Visitors and artists from all over the state -- and the country -- gather to celebrate the unique creations displayed by the folk community.
"The festival has given me a new outlook to my art," painter Sandy Brown of Thomasville said. "I was getting down on the idea that I did folk art because some people would say it wasn't folky enough and contemporary artists said it was too folk-like. People appreciate my work here."
IF YOU GO
What: Folk Fest
When: 5 p.m. to 10 p.m. today, 10 a.m. to 7 p.m. Saturday, 10 a.m. to 5 p.m. Sunday
Where: North Atlanta Trade Center, 1700 Jeurgens Court, Norcross
For more information: visit www.slotinfolkart...>
Not every artist at the show would traditionally be defined as "folk," but they have a certain playful rawness when creating each piece of work to include them as part of the celebration. One example is Andrei Palmer of Stone Mountain, who builds model cars out of materials around the house. He uses construction paper, pencils, aluminum foil and glue to craft relics of realistic automobiles.
"Last year, I set everything up and a lot of people came over to my area looking at my beautiful cars." said Palmer about his first year at the exhibition. "I usually sell them for $20 to $30, but one guy offered me more than $100 for one. It was exciting."
Artists from across the country sign up to attend the festival. Gus Fink of Saint Claire, Pa. has been presenting his drawings and sketches in Georgia for the past five years.
"It's always a great show and has a good vibe," Fink said. "Atlanta has always been nice to me. It seems like the people in this area appreciate art more -- they don't want just the boring gallery art work."
Collectors keep an eye out for art from those who have passed away.
"The most popular artists are ones who were trained with little to no education, but most passed away," Slotin said. "There is an urgency to collect the stuff and learn about it."

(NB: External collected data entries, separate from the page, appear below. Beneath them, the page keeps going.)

(* ===== verification/TlsExtension.v ===== *)
(** * TLS extensions

    Models [lib/vey-codec/src/tls/extension.rs] (extensions, the lookup and the
    iterator over an extension list) and the two extension values the proxy
    reads, [lib/vey-types/src/net/tls/server_name.rs] and
    [lib/vey-types/src/net/tls/alpn.rs]. *)

From Stdlib Require Import ZArith Lia Strings.Byte.
From stdpp Require Import base list.
From S2P Require Import Prelude Domain.

(** ** Extensions *)

Inductive ExtensionType : Type :=
| ServerName
| MaxFragmentLength
| StatusRequest
| SupportedGroups
| SignatureAlgorithms
| UseSrtp
| Heartbeat
| ApplicationLayerProtocolNegotiation
| SignedCertificateTimestamp
| ClientCertificateType
| ServerCertificateType
| Padding
| PreSharedKey
| EarlyData
| SupportedVersions
| Cookie
| PskKeyExchangeModes
| CertificateAuthorities
| OidFilters
| PostHandshakeAuth
| SignatureAlgorithmsCert
| KeyShare
| Unknown (n : Z).

#[global] Instance ExtensionType_eq_dec : EqDecision ExtensionType.
Proof. solve_decision. Defined.

Definition ExtensionType_from (value : Z) : ExtensionType :=
  match value with
  | 0 => ServerName
  | 1 => MaxFragmentLength
  | 5 => StatusRequest
  | 10 => SupportedGroups
  | 13 => SignatureAlgorithms
  | 14 => UseSrtp
  | 15 => Heartbeat
  | 16 => ApplicationLayerProtocolNegotiation
  | 18 => SignedCertificateTimestamp
  | 19 => ClientCertificateType
  | 20 => ServerCertificateType
  | 21 => Padding
  | 41 => PreSharedKey
  | 42 => EarlyData
  | 43 => SupportedVersions
  | 44 => Cookie
  | 45 => PskKeyExchangeModes
  | 47 => CertificateAuthorities
  | 48 => OidFilters
  | 49 => PostHandshakeAuth
  | 50 => SignatureAlgorithmsCert
  | 51 => KeyShare
  | n => Unknown n
  end.

Inductive ExtensionParseError : Type :=
| Extension_NotEnoughData
| Extension_InvalidLength.

Record Extension : Type := {
  ext_type : ExtensionType;
  ext_len : Z;
  ext_data : option bytes
}.

Definition Extension_HEADER_LEN : Z := 4.

(** [u16::from_be_bytes([data[i], data[i + 1]])] *)
Definition be16 {E} (data : bytes) (i : Z) : res E Z :=
  let? b0 := index data i in
  let? b1 := index data (i + 1) in
  Ok (from_be [b0; b1]).
Definition hello_extensions (data : bytes) (offset : Z)
    : res ClientHelloParseError (option bytes * Z) :=
  let? left := slice_from data offset in
  let? _ := ensure_min left 2 in
  let? extensions_len := be16 left 0 in
  if 0 <? extensions_len then
    let? _ := ensure_min left (2 + extensions_len) in
    let? start := uadd offset 2 in
    let? fin := uadd start extensions_len in
    let? m := slice data start fin in
    Ok (Some m, fin)
  else
    let? offset := uadd offset 2 in
    Ok (None, offset).

Definition ClientHello_parse_msg_data (data : bytes) : res ClientHelloParseError ClientHello :=
  let? _ := ensure_min data 2 in
  let? major := index data 0 in
  let? minor := index data 1 in
  let legacy_version := {| rv_major := major; rv_minor := minor |} in
  if negb (version_supported major minor) then Err (ClientHello_UnsupportedVersion legacy_version)
  else
    let offset := 2 in
    let? left := slice_from data offset in
    let? _ := ensure_min left RANDOM_FIELD_SIZE in
    let? offset := uadd offset RANDOM_FIELD_SIZE in
    let? offset := hello_session_id data offset in
    let? '(cipher_suites, offset) := hello_cipher_suites data offset in
    let? '(compression_methods, offset) := hello_compression_methods data offset in
    if len data <=? offset then
      Ok {| ch_legacy_version := legacy_version; ch_cipher_suites := cipher_suites;
            ch_compression_methods := compression_methods; ch_extensions := None |}
    else
      let? '(extensions, offset) := hello_extensions data offset in
      if offset <? len data then Err ClientHello_InvalidMessageLength
      else
        Ok {| ch_legacy_version := legacy_version; ch_cipher_suites := cipher_suites;
              ch_compression_methods := compression_methods; ch_extensions := extensions |}.

Definition ClientHello_parse_fragment (handshake_header : HandshakeHeader) (data : bytes)
    : res ClientHelloParseError ClientHello :=
  if negb (hh_msg_type handshake_header =? HandshakeType_ClientHello) then
    Err (ClientHello_InvalidMessageType (hh_msg_type handshake_header))
  else
    let encoded_len := HandshakeHeader_encoded_len handshake_header in
    if len data <? encoded_len then Err ClientHello_InvalidMessageLength
    else
      let? body := slice data HandshakeHeader_SIZE encoded_len in
      ClientHello_parse_msg_data body.

Definition ClientHello_get_ext (self : ClientHello) (ty : ExtensionType)
    : res ExtensionParseError (option bytes) :=
  match ch_extensions self with
  | None => Ok None
  | Some data => ExtensionList_get_ext data ty
  end.

Definition ClientHello_ext_iter (self : ClientHello) : ExtensionIter :=
  match ch_extensions self with
  | Some data => ExtensionIter_new data
  | None => ExtensionIter_new []
  end.

(** ** Handshake messages *)

Record HandshakeMessage : Type := { hm_header : HandshakeHeader; hm_msg_data : bytes }.

Definition HandshakeMessage_try_parse_fragment {E} (data : bytes)
    : res E (option HandshakeMessage) :=
  let? header := HandshakeHeader_try_parse data in
  match header with
  | None => Ok None
  | Some header =>
      let encoded_len := HandshakeHeader_encoded_len header in
      if encoded_len <=? len data then
        let? msg_data := slice data 0 encoded_len in
        Ok (Some {| hm_header := header; hm_msg_data := msg_data |})
      else Ok None
  end.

Other popular pieces are the Southern pottery and jugs made from hand. When canning and jarring food became the norm, pottery was rendered obsolete. These pieces are especially of interest to collectors, because they are very rare to find.
"This art has no influence with the European influence because the original artists didn't have education," Slotin said. "They had to drop out of school to help with the housework. Their art is either religiously inspired or painted memories from childhood."
He added, "Folk art will be known as the greatest American art movement in the future."
Today's admission is $15, which includes a T-shirt and re-admission. Saturday and Sunday cost $7. Children 16 years old and younger are free. Folk Fest ends Sunday evening at 5 p.m.